• _TASK OBJECTIVE_
Print the lines of the data, starting with the first, up to and including the line where "induction a as [|x a IH]." appears.

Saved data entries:
*** Block opens ***

(* ===== verification/Text.v ===== *)
(** * Lines and words

    The parts of [std::str] that the readers and writers of Portage files use:
    [lines], [split_whitespace], [join] and [trim], and how they act on texts put
    together from words and lines. *)

From S2P Require Import Prelude.

Definition newline : ascii := "010"%char.
Definition carriage_return : ascii := "013"%char.
(** A double quote. *)
Definition quote_char : ascii := "034"%char.
Definition newline_str : string := String newline "".

(** [s.join(sep)] *)
Fixpoint join_with (sep : string) (l : list string) : string :=
  match l with
  | [] => ""
  | [x] => x
  | x :: r => x +:+ sep +:+ join_with sep r
  end.

(** [collect::<String>()] *)
Definition concat_strings (l : list string) : string := fold_right String.append "" l.

Definition dq : string := String quote_char "".
Definition in_quotes (s : string) : string := dq +:+ s +:+ dq.
(** Lines, each ended by a newline. *)
Definition unlines (ls : list string) : string := concat_strings (map (fun l => l +:+ newline_str) ls).
Lemma unlines_cons x a : unlines (x :: a) = x +:+ newline_str +:+ unlines a.
Proof. change (unlines (x :: a)) with ((x +:+ newline_str) +:+ unlines a). apply string_app_assoc. Qed.
Lemma unlines_app a b : unlines (a ++ b) = unlines a +:+ unlines b.
Proof. induction a as [|x a IH]; [done|]. cbn [app]. by rewrite !unlines_cons, IH, !string_app_assoc. Qed.
Definition replace_char (a b : ascii) (s : string) : string := of_chars (map (fun c => if Ascii.eqb c a then b else c) (chars s)).

Lemma split_on_ne c s : split_on c s <> [].
Proof. destruct s as [|x s]; simpl; [done|]. destruct (Ascii.eqb x c); [done|]. by destruct (split_on c s). Qed.
Lemma split_on_inner c a b : split_on c (a +:+ String c b) = split_on c a ++ split_on c b.
Proof.
  induction a as [|x a IH].
  - change ("" +:+ String c b) with (String c b). cbn [split_on]. rewrite Ascii.eqb_refl. done.
  - change (String x a +:+ String c b) with (String x (a +:+ String c b)). cbn [split_on]. rewrite IH. destruct (Ascii.eqb x c); [done|].
    pose proof (split_on_ne c a). by destruct (split_on c a).
Qed.

(** A line without its terminator: [\n] or [\r\n]. *)
Definition strip_cr (s : string) : string :=
  match rev (chars s) with
  | c :: r => if Ascii.eqb c carriage_return then of_chars (rev r) else s
  | [] => s
  end.

(** [s.lines()] *)
Definition lines (s : string) : list string :=
  let l := split_on newline s in
  map strip_cr (match rev l with "" :: r => rev r | _ => l end).

(** [s.split_whitespace()] *)
Fixpoint words_from (word : list ascii) (l : list ascii) : list string :=
  match l with
  | [] => match word with [] => [] | _ => [of_chars (rev word)] end
  | c :: r =>
      if is_whitespace c then
        match word with [] => words_from [] r | _ => of_chars (rev word) :: words_from [] r end
      else words_from (c :: word) r
  end.
Definition split_whitespace (s : string) : list string := words_from [] (chars s).

(** A word: no white space, not empty. *)
Definition is_word (s : string) : bool := negb (is_empty s) && negb (any_char is_whitespace s).

(** ** Words *)

Lemma words_from_word word l rest :
  Forall (fun c => is_whitespace c = false) l -> words_from word (l ++ rest) = words_from (rev l ++ word) rest.
Proof.
  intros Hl. revert word. induction Hl as [|c l Hc Hl IH]; intros word; [done|].
  simpl. rewrite Hc, IH. by rewrite <- app_assoc.
Qed.

Lemma is_word_chars s : is_word s = true <-> chars s <> [] /\ Forall (fun c => is_whitespace c = false) (chars s).
Proof.
  unfold is_word. rewrite andb_true_iff, !negb_true_iff, is_empty_false, any_char_false, Forall_forall.
  split; intros [H1 H2]; split; auto.
  - intros He. apply H1. apply chars_inj. by rewrite He.
  - intros ->. by apply H1.
Qed.

Lemma words_from_end word : word <> [] -> words_from word [] = [of_chars (rev word)].
Proof. by destruct word. Qed.

Lemma split_whitespace_cons w s :
  is_word w = true -> split_whitespace (w +:+ " " +:+ s) = w :: split_whitespace s.
Proof.
  rewrite is_word_chars. intros [Hne Hw]. unfold split_whitespace. rewrite chars_app, words_from_word by done.
  rewrite app_nil_r. change (chars (" " +:+ s)) with (" "%char :: chars s). simpl.
  destruct (rev (chars w)) as [|c r] eqn:E; [|by rewrite <- E, rev_involutive, of_chars_chars].
  apply (f_equal (@rev ascii)) in E. by rewrite rev_involutive in E.
Qed.

Lemma split_whitespace_word w : is_word w = true -> split_whitespace w = [w].
Proof.
  rewrite is_word_chars. intros [Hne Hw]. unfold split_whitespace. rewrite <- (app_nil_r (chars w)), words_from_word by done.
  rewrite app_nil_r, words_from_end; [by rewrite rev_involutive, of_chars_chars|].
  intros E. apply (f_equal (@rev ascii)) in E. by rewrite rev_involutive in E.
Qed.

(** Joining words with spaces and splitting gives the words back. *)
Lemma split_join_words ws : Forall (fun w => is_word w = true) ws -> split_whitespace (join_with " " ws) = ws.
Proof.
  induction 1 as [|w ws Hw Hws IH]; [done|]. destruct ws as [|w' ws]; [by apply split_whitespace_word|].
  change (join_with " " (w :: w' :: ws)) with (w +:+ " " +:+ join_with " " (w' :: ws)).
  by rewrite split_whitespace_cons, IH.
Qed.

Lemma words_from_Forall word l :
  Forall (fun c => is_whitespace c = false) word -> Forall (fun w => is_word w = true) (words_from word l).
Proof.
  revert word. induction l as [|c l IH]; intros word Hw; simpl.
  - destruct word as [|c word]; [constructor|]. constructor; [|constructor]. apply is_word_chars.
    rewrite chars_of_chars. split; [intros E; apply (f_equal length) in E; rewrite length_rev in E; done|by apply Forall_rev].
  - destruct (is_whitespace c) eqn:Ec; [|apply IH; by constructor].
    destruct word as [|d word]; [by apply IH|]. constructor; [|by apply IH]. apply is_word_chars.
    rewrite chars_of_chars. split; [intros E; apply (f_equal length) in E; rewrite length_rev in E; done|by apply Forall_rev].
Qed.

(** What splitting yields are words. *)
Lemma split_whitespace_words s : Forall (fun w => is_word w = true) (split_whitespace s).
Proof. by apply words_from_Forall. Qed.

(** ** Lines *)

(** A line of a text that is written line by line. *)
Definition is_line (s : string) : bool := negb (contains_char newline s) && negb (contains_char carriage_return s).

Lemma strip_cr_line s : is_line s = true -> strip_cr s = s.
Proof.
  unfold is_line, strip_cr. rewrite andb_true_iff, !negb_true_iff. intros [_ Hcr].
  destruct (rev (chars s)) as [|c r] eqn:E; [done|]. destruct (Ascii.eqb_spec c carriage_return) as [->|]; [|done].
  exfalso. assert (Hin : carriage_return ∈ chars s).
  { apply list_elem_of_In, in_rev. rewrite E. by left. }
  apply contains_char_spec in Hin. congruence.
Qed.

Lemma lines_cons l s : is_line l = true -> lines (l +:+ String newline s) = l :: lines s.
Proof.
  intros Hl. assert (Hn : newline ∉ chars l).
  { unfold is_line in Hl. rewrite andb_true_iff, negb_true_iff in Hl. destruct Hl as [Hl _].
    intros Hin. apply contains_char_spec in Hin. congruence. }
  unfold lines. rewrite split_on_app by done.
  assert (Hne : split_on newline s <> []) by (destruct s; simpl; [done|]; repeat case_match; done).
  destruct (exists_last Hne) as (xs & x & ->). rewrite app_comm_cons, !rev_app_distr. simpl.
  destruct x as [|c x]; simpl; [rewrite !rev_app_distr, !rev_involutive; simpl|].
  - f_equal. by apply strip_cr_line.
  - f_equal. by apply strip_cr_line.
Qed.

(** [lines] gives back the lines of a text with terminated lines. *)
Lemma lines_concat ls :
  Forall (fun l => is_line l = true) ls -> lines (concat_strings (map (fun l => l +:+ newline_str) ls)) = ls.
Proof.
  induction 1 as [|l ls Hl Hls IH]; [done|]. cbn [map concat_strings fold_right].
  rewrite string_app_assoc. change (newline_str +:+ ?s) with (String newline s). rewrite lines_cons by done. by f_equal.
Qed.

(** ** Trimming *)

Lemma drop_while_none (p : ascii -> bool) l :
  match l with c :: _ => p c = false | [] => True end -> drop_while p l = l.
Proof. destruct l as [|c l]; [done|]. simpl. by intros ->. Qed.

Lemma trim_tight s :
  match chars s with c :: _ => is_whitespace c = false | [] => True end ->
  match rev (chars s) with c :: _ => is_whitespace c = false | [] => True end -> trim s = s.
Proof.
  intros H1 H2. unfold trim, trim_start. rewrite drop_while_none by done. rewrite of_chars_chars.
  unfold trim_end. rewrite drop_while_none by done. by rewrite rev_involutive, of_chars_chars.
Qed.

*** Block closes ***

• _WRITTEN REPLY_
(* ===== verification/Text.v ===== *)
(** * Lines and words

    The parts of [std::str] that the readers and writers of Portage files use:
    [lines], [split_whitespace], [join] and [trim], and how they act on texts put
    together from words and lines. *)

From S2P Require Import Prelude.

Definition newline : ascii := "010"%char.
Definition carriage_return : ascii := "013"%char.
(** A double quote. *)
Definition quote_char : ascii := "034"%char.
Definition newline_str : string := String newline "".

(** [s.join(sep)] *)
Fixpoint join_with (sep : string) (l : list string) : string :=
  match l with
  | [] => ""
  | [x] => x
  | x :: r => x +:+ sep +:+ join_with sep r
  end.

(** [collect::<String>()] *)
Definition concat_strings (l : list string) : string := fold_right String.append "" l.

Definition dq : string := String quote_char "".
Definition in_quotes (s : string) : string := dq +:+ s +:+ dq.
(** Lines, each ended by a newline. *)
Definition unlines (ls : list string) : string := concat_strings (map (fun l => l +:+ newline_str) ls).
Lemma unlines_cons x a : unlines (x :: a) = x +:+ newline_str +:+ unlines a.
Proof. change (unlines (x :: a)) with ((x +:+ newline_str) +:+ unlines a). apply string_app_assoc. Qed.
Lemma unlines_app a b : unlines (a ++ b) = unlines a +:+ unlines b.
Proof. induction a as [|x a IH]; [done|]. cbn [app]. by rewrite !unlines_cons, IH, !string_app_assoc. Qed.
Definition replace_char (a b : ascii) (s : string) : string := of_chars (map (fun c => if Ascii.eqb c a then b else c) (chars s)).

Lemma split_on_ne c s : split_on c s <> [].
Proof. destruct s as [|x s]; simpl; [done|]. destruct (Ascii.eqb x c); [done|]. by destruct (split_on c s). Qed.
Lemma split_on_inner c a b : split_on c (a +:+ String c b) = split_on c a ++ split_on c b.
Proof.
  induction a as [|x a IH].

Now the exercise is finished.